# Identificación y conexión de Motor Monofásico



## cliche (Dic 27, 2010)

Estimados
Antes que todo saludarles y de ante mano agradecerles por su ayuda. El tema es el siguiente.
Tengo en mi trabajo un Motor Monofásico  cuya placa de identificación dice:

*Single Phase Capacitor Start ASynchronous Motor*
1.1   Kw/220V
9.32 A
1430 RPM /50Hz
“B” Grade
220 VAC  -  200Uf

Para serles honesto hace años que no trabajo con motores monofásicos y el conexionado de las bobinas me es extraño y ajeno. Además  los bornes de identificación son diferentes les estaría muy agradecido si me pudieran ayudar a identificar las bobinas y como conectarlas para que gire hacia un lado y luego al otro. Porque el trabajo que debo realizar es nada más que un inversor de giro monofásico. Pero claramente debo conocer este motor. 

Adjunto un mini plano de cómo está el conexionado en el motor

*Nota.* El motor esta sin el capacitor por lo que además debo saber donde conectarle...
          Adjunto un Archivo .Rar En su ionterior va un .BPM Dobujado explicando en que   
          condiciones esta el moto.
[/SIZE] 
muy atento a sus comentarios.


----------



## lm555cn (Dic 29, 2010)

Si no me equivoco, para poder realizar un cambio de giro en un motor monofasico, debes tener algun tipo de control adicional.  No es tan sencillo como en uno trifasico.


----------



## MrCarlos (Dic 29, 2010)

Hola cliche

Por lo que se ve en la imagen que adjuntaste respecto a los valores en Ohms.

Azul y amarillo son las Terminales de las bobinas de trabajo.
Negro y rojo son las Terminales de las bobinas de arranque.

El capacitor se conecta en serie con las bobinas de arranque. Ya sea terminal negra o al terminal roja.

Vamos a suponer que el capacitor lo conectaste a la Terminal negra, entonces la corriente se aplica a las Terminales:
Capacitor-Amarillo -> L1. Azul-Rojo -> L2. 

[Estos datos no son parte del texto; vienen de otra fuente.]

(** C5. West of UTC the sweep cancels on the wrong day. The hotel's clock is
    at UTC-6 and the store holds a confirmed reservation for January 10th to
    12th. At 11:01 on January 9th, the day before arrival, §4.5 cancels
    nothing, and the sweep cancels the reservation, citing the 11:00 cutoff.
    At noon on January 12th, the day of departure, §4.5 cancels nothing
    either (the check-out date is not before today), and the sweep cancels
    the reservation, citing the missed departure date. *)
Theorem sweep_cancels_on_the_wrong_day :
  forall toLocaleDateString,
    let guest := transformReservation Examples.confirmedRow in
    let sweep := UseAutoCancellation.useAutoCancellation Examples.tzCentral toLocaleDateString in
    autoCancelled Examples.tzCentral Examples.jan9_11h01_central guest = false
    /\ UseAutoCancellation.checkForNoShows Examples.tzCentral toLocaleDateString
         Examples.jan9_11h01_central (reservations Examples.store)
       = [{| UseAutoCancellation.updId := "RES-Y";
             UseAutoCancellation.updStatus := Cancelled;
             UseAutoCancellation.updComment :=
               Some (UseAutoCancellation.cutoffReason toLocaleDateString guest) |}]
    /\ map (fun r => (id r, status r))
         (reservations (sweep Examples.jan9_11h01_central Examples.store))
       = [("RES-X"%string, Cancelled); ("RES-Y"%string, Cancelled)]
    /\ autoCancelled Examples.tzCentral Examples.jan12_noon_central guest = false
    /\ UseAutoCancellation.checkForNoShows Examples.tzCentral toLocaleDateString
         Examples.jan12_noon_central (reservations Examples.store)
       = [{| UseAutoCancellation.updId := "RES-Y";
             UseAutoCancellation.updStatus := Cancelled;
             UseAutoCancellation.updComment :=
               Some (UseAutoCancellation.departureReason toLocaleDateString guest) |}]
    /\ map (fun r => (id r, status r))
         (reservations (sweep Examples.jan12_noon_central Examples.store))
       = [("RES-X"%string, Cancelled); ("RES-Y"%string, Cancelled)].
Proof.
  intros fmt. repeat split; vm_compute; reflexivity.
Qed.

End NoShows.

(** ** The store of the examples *)

Lemma store_coherent : SpecLifecycle.coherent Examples.store.
Proof.
  split; [|reflexivity]. simpl.
  repeat constructor; simpl; intuition discriminate.
Defined.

Pero si conectaste el capacitor a la Terminal roja, entonces la corriente se aplica a las Terminales:
Negro-Amarillo -> L1. Capacitor-Azul ->L2. 

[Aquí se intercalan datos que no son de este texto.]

(** A [null] among the submitted elements: the [try] block of the route
    throws, in the comparator or, for a single element, at the
    destructuring, before anything is written. *)
Lemma batch_null_element (P : Platform) (idx : bool) (st : Settings)
      (secret : string) (user : option Id) (clock : nat -> Date)
      (scans : list ScanBatch.Element) (db : DB) :
  existsb ScanBatch.nullish scans = true ->
  ScanBatch.batch P idx st secret user clock scans db
  = (Throw ScanBatch.type_error, db).
Proof.
  intros H. destruct scans as [|x [|y rest]].
  - discriminate H.
  - destruct x as [request|]; [discriminate H|]. reflexivity.
  - unfold ScanBatch.batch, ScanBatch.sortScans.
    rewrite H. reflexivity.
Qed.



End BatchFacts.

Section BatchTheorems.
Import Db SampleOffline.
Local Open Scope list_scope.




(** C5 (the batch route departs from it). One meal left, one valid scan
    through the batch route: the conditional update brings the balance
    to 0 and the subscription stays active, where the idempotent
    service and the scanner deactivate it in the same operation.  The
    next attempt through the route is still denied, with
    [no_active_subscription], because its lookup requires a positive
    balance. *)
Theorem C5_batch_route_leaves_subscription_active :
  forall idx : bool,
    let after := snd (route idx 1 [SampleBatch.scan_at SampleBatch.t1230 "a"]) in
    Sample.remaining_of after = Some 0
    /\ Sample.active_of after = Some true
    /\ route_outcomes
         (ScanBatch.batch ref_platform idx SampleBatch.defaults
            SampleBatch.secret (Some 50%nat) (fun _ => SampleBatch.t1230 + 60000)
            [SampleBatch.scan_at (SampleBatch.t1230 + 60000) "b"] after)
       = [(Some "b", Some "no_active_subscription")]
    /\ Sample.remaining_of
         (snd (SampleIdempotent.first_call idx 1 SampleIdempotent.t1230))
       = Some 0
    /\ Sample.active_of
         (snd (SampleIdempotent.first_call idx 1 SampleIdempotent.t1230))
       = Some false
    /\ Sample.active_of
         (snd (MealScanner.processScan (SampleScanner.env idx)
                 SampleScanner.alice_token SampleScanner.staff
                 SampleScanner.md_tenant (SampleScanner.at_hour 13)
                 (SampleScanner.db_planned 1)))
       = Some false.
Proof. intros [|]; vm_compute; repeat split. Qed.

Para cambiar el sentido de giro del rotor solo cambia o invierte el amarillo y el azul.
Dicho de otro modo: donde estaba conectado el amarillo conecta el azul y donde estaba el azul conecta el amarillo.

saludos
a sus ordenes


----------



## cliche (Feb 21, 2011)

MRCarlos..

Efectivamente las conexiones que mencionaste son las acertadas... de ante mano muchas gracias estimado...


----------